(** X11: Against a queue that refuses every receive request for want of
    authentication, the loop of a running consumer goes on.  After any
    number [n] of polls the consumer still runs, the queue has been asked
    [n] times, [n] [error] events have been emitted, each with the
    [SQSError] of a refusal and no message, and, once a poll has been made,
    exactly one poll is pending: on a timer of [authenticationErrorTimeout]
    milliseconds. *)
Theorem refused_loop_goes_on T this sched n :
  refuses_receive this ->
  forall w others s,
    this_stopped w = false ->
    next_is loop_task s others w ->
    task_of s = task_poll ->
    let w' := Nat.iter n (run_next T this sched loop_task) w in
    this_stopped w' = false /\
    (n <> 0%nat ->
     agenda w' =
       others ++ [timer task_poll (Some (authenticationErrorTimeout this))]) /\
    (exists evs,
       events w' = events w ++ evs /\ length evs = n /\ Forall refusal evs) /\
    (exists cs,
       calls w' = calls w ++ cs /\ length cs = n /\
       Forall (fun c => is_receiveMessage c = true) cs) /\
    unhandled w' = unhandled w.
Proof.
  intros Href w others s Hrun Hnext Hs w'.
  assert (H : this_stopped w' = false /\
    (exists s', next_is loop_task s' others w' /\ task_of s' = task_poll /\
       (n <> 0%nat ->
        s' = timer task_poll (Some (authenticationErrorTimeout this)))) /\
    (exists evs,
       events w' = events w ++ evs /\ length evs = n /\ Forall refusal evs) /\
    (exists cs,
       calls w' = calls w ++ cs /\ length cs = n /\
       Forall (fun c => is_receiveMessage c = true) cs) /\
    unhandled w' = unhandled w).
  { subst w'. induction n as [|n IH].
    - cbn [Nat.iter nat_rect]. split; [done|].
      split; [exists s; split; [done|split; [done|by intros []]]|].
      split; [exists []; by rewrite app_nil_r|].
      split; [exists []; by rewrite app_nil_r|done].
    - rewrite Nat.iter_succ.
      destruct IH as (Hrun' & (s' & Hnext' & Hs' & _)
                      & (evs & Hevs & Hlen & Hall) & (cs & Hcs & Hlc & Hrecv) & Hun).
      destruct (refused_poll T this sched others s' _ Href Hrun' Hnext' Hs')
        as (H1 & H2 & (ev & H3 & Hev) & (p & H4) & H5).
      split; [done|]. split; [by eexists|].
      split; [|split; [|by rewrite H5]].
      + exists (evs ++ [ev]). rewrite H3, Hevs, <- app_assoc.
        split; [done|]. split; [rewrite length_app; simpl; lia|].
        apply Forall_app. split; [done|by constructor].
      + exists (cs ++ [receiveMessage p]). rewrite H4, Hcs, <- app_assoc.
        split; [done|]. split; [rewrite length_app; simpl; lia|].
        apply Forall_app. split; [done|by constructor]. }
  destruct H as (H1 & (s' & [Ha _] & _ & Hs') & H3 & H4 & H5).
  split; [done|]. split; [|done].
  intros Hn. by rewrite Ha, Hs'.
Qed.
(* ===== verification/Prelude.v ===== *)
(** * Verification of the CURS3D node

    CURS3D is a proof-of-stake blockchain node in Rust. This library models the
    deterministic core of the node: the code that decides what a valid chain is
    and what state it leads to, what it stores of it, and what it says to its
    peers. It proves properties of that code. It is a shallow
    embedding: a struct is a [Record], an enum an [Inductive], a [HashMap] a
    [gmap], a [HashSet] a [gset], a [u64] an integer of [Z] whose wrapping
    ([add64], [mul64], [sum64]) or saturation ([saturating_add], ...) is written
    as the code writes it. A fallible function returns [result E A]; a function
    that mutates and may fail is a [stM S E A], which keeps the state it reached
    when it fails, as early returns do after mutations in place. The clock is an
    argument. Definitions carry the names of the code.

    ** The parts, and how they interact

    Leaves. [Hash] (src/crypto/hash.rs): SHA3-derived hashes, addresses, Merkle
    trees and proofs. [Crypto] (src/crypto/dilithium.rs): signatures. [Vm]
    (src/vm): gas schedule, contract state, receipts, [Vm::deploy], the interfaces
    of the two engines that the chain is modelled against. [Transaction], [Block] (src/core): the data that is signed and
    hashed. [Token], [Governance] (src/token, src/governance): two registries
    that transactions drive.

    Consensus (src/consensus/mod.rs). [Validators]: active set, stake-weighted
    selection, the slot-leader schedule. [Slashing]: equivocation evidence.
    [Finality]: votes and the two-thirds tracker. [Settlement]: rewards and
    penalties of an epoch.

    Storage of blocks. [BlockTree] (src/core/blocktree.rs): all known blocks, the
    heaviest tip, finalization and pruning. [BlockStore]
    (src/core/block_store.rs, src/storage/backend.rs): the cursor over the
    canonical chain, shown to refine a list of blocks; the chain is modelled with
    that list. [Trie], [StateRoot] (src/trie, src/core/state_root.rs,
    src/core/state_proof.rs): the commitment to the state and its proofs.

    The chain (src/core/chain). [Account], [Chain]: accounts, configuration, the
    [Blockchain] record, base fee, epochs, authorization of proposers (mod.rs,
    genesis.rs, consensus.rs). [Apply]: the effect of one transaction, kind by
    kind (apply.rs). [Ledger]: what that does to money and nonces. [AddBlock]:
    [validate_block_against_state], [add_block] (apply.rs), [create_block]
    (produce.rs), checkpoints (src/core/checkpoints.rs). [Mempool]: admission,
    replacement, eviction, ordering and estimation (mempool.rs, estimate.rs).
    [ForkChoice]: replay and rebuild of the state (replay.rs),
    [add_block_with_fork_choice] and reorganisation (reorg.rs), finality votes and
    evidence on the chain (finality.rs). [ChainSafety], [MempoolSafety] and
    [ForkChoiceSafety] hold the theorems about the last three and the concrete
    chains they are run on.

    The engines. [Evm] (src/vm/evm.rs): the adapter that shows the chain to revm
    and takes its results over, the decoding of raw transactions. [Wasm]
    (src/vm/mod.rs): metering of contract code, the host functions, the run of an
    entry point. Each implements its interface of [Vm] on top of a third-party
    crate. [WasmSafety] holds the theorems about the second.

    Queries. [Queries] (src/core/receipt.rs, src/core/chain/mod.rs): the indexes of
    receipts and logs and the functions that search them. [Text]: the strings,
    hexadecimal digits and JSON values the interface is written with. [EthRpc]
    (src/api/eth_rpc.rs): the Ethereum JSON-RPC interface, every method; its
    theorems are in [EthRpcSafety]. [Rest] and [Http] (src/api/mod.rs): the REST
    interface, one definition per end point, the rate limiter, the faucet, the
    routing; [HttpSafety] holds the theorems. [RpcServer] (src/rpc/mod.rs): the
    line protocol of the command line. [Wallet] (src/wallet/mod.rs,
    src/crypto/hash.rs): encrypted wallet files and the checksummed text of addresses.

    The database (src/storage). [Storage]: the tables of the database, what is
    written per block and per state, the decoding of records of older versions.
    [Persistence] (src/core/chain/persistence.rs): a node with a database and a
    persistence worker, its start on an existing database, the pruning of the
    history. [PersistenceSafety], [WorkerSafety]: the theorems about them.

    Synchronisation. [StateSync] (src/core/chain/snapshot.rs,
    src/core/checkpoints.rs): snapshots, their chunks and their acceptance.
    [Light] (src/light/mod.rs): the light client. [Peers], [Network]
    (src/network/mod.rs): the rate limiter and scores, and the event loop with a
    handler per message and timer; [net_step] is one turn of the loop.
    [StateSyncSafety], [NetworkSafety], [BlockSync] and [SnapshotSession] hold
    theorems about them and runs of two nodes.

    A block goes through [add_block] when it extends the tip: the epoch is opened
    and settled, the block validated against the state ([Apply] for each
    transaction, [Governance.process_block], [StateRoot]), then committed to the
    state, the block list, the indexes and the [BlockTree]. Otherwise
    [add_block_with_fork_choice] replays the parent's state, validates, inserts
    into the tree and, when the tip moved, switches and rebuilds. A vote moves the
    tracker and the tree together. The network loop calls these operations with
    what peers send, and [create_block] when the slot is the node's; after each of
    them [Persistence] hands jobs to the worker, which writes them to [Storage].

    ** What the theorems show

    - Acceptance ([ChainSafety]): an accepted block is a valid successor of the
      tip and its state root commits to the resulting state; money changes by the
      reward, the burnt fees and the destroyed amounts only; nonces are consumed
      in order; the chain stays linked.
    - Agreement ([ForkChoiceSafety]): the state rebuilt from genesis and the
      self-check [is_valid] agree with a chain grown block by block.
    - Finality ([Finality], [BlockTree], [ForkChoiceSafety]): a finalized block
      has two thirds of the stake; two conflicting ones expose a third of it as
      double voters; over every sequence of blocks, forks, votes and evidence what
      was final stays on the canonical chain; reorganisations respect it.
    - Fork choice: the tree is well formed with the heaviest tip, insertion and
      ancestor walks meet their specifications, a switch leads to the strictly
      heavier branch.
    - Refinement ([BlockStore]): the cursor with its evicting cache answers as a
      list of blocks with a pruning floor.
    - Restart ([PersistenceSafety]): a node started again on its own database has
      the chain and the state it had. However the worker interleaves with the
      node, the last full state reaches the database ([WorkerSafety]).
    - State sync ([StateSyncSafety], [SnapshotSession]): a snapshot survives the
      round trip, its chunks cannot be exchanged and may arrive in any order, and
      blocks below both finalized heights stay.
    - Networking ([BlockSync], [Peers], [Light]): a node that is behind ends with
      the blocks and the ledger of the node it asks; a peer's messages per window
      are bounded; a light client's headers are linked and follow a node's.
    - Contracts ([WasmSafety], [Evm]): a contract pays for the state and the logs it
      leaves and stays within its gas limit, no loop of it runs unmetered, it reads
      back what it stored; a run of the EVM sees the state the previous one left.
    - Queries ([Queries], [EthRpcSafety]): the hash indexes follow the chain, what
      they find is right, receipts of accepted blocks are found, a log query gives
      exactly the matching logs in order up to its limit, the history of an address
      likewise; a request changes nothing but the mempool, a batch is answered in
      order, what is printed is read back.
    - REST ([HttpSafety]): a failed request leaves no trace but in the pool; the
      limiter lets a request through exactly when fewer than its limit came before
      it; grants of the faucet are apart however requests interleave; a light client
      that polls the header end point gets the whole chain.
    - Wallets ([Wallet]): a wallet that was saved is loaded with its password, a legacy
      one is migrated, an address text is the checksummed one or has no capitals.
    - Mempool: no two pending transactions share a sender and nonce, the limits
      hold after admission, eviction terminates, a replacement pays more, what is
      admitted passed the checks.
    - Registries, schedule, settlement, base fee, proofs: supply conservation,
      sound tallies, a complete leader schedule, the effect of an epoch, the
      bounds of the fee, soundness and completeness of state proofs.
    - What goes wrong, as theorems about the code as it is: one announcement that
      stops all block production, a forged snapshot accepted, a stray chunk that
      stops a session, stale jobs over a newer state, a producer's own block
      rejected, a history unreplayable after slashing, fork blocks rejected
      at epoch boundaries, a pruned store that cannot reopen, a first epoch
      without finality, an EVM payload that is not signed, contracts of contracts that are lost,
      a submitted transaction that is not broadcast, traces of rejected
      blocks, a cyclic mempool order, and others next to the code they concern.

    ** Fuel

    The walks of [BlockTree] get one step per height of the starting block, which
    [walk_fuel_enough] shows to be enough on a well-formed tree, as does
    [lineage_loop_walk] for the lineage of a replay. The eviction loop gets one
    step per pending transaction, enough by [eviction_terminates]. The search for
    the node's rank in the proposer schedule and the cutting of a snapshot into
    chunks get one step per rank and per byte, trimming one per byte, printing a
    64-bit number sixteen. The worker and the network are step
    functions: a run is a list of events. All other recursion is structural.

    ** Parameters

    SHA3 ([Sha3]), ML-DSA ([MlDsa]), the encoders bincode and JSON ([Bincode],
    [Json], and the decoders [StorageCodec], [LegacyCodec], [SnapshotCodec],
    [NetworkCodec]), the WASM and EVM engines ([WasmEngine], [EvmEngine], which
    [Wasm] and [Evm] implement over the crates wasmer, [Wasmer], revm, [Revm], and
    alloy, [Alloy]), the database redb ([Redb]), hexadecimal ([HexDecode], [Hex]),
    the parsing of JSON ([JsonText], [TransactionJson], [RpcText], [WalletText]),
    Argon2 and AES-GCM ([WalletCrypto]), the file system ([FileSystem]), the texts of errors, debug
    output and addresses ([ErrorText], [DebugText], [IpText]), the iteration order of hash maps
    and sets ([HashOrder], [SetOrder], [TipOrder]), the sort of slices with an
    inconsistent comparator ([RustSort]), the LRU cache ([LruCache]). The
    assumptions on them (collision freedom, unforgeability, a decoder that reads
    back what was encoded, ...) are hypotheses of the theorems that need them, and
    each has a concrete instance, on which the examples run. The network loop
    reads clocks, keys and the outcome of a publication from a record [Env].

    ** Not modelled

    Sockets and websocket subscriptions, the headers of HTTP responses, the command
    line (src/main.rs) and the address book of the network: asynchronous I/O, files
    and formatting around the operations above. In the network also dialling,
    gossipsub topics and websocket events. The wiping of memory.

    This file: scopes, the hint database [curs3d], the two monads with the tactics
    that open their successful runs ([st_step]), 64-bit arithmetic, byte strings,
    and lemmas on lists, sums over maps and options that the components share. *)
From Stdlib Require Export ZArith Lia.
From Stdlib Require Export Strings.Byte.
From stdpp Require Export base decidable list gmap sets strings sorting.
--
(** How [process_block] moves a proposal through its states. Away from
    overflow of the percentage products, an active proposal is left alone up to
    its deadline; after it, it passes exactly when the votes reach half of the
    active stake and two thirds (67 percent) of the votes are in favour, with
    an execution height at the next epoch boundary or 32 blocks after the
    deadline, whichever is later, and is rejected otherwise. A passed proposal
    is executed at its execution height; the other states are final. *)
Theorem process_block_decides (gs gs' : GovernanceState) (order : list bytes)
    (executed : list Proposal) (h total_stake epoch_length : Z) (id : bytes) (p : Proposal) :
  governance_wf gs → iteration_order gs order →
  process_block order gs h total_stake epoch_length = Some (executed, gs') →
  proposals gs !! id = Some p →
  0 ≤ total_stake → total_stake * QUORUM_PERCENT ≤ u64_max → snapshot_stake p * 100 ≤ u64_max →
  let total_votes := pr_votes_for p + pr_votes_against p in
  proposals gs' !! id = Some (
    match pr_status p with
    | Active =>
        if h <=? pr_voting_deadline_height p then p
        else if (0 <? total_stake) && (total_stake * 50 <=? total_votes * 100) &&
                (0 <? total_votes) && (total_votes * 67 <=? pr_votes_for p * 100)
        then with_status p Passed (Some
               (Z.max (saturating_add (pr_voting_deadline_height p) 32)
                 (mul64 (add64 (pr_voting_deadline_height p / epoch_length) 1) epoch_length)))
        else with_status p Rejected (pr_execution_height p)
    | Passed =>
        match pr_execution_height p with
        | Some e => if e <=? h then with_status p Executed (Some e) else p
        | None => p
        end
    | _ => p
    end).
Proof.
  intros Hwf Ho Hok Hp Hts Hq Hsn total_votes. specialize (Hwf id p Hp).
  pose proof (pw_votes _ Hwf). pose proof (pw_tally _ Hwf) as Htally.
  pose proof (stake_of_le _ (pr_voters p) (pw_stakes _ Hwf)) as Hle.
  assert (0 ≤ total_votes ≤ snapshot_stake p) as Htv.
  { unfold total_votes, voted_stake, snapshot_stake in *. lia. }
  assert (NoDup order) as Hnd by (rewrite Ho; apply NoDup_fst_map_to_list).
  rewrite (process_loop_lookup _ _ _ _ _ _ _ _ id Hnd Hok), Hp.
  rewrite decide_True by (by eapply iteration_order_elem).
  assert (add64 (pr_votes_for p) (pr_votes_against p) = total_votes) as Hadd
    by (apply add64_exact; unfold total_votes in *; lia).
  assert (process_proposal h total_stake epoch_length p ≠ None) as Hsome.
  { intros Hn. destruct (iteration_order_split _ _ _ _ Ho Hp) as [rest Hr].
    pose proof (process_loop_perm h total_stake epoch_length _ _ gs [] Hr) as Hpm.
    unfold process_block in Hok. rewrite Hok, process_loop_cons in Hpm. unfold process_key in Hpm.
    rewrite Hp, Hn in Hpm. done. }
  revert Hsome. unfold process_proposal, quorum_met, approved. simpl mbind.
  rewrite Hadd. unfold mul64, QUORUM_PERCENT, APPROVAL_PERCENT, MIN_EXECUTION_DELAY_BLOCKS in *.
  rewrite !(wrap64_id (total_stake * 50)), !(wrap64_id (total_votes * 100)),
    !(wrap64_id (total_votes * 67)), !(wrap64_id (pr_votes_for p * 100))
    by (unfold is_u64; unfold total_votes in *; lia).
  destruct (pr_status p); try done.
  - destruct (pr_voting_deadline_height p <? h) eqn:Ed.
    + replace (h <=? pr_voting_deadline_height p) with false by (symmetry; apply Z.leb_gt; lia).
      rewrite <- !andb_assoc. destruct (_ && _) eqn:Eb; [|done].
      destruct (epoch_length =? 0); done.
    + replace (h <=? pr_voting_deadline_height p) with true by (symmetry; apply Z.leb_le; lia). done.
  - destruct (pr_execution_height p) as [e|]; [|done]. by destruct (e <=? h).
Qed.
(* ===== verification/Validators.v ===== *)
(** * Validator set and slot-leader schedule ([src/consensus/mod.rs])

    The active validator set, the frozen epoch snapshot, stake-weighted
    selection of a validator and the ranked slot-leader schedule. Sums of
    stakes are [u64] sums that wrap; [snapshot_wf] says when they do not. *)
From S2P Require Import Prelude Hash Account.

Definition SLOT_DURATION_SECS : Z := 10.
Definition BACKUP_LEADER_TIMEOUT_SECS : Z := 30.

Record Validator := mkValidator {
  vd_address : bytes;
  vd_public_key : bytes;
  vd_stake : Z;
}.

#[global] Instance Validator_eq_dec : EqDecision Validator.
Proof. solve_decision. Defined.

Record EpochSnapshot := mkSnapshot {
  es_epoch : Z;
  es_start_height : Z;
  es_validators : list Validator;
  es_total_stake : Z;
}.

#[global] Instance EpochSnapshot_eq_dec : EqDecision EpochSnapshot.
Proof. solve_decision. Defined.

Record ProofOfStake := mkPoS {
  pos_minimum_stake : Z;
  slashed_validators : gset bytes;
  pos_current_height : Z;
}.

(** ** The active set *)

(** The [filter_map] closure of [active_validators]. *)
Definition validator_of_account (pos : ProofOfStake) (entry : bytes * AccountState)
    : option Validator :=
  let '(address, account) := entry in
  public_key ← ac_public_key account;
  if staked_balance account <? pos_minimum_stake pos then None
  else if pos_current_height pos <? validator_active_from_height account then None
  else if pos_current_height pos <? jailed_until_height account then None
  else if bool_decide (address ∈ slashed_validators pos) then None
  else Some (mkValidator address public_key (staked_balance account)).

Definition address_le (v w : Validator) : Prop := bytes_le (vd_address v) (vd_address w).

What to produce: Among the lines above, find the one with "slashed_validators : gset bytes;" and the one with "Definition address_le (v". Quote both and everything between them, exactly.

Exercise answer:
  slashed_validators : gset bytes;
  pos_current_height : Z;
}.

(** ** The active set *)

(** The [filter_map] closure of [active_validators]. *)
Definition validator_of_account (pos : ProofOfStake) (entry : bytes * AccountState)
    : option Validator :=
  let '(address, account) := entry in
  public_key ← ac_public_key account;
  if staked_balance account <? pos_minimum_stake pos then None
  else if pos_current_height pos <? validator_active_from_height account then None
  else if pos_current_height pos <? jailed_until_height account then None
  else if bool_decide (address ∈ slashed_validators pos) then None
  else Some (mkValidator address public_key (staked_balance account)).

Definition address_le (v w : Validator) : Prop := bytes_le (vd_address v) (vd_address w).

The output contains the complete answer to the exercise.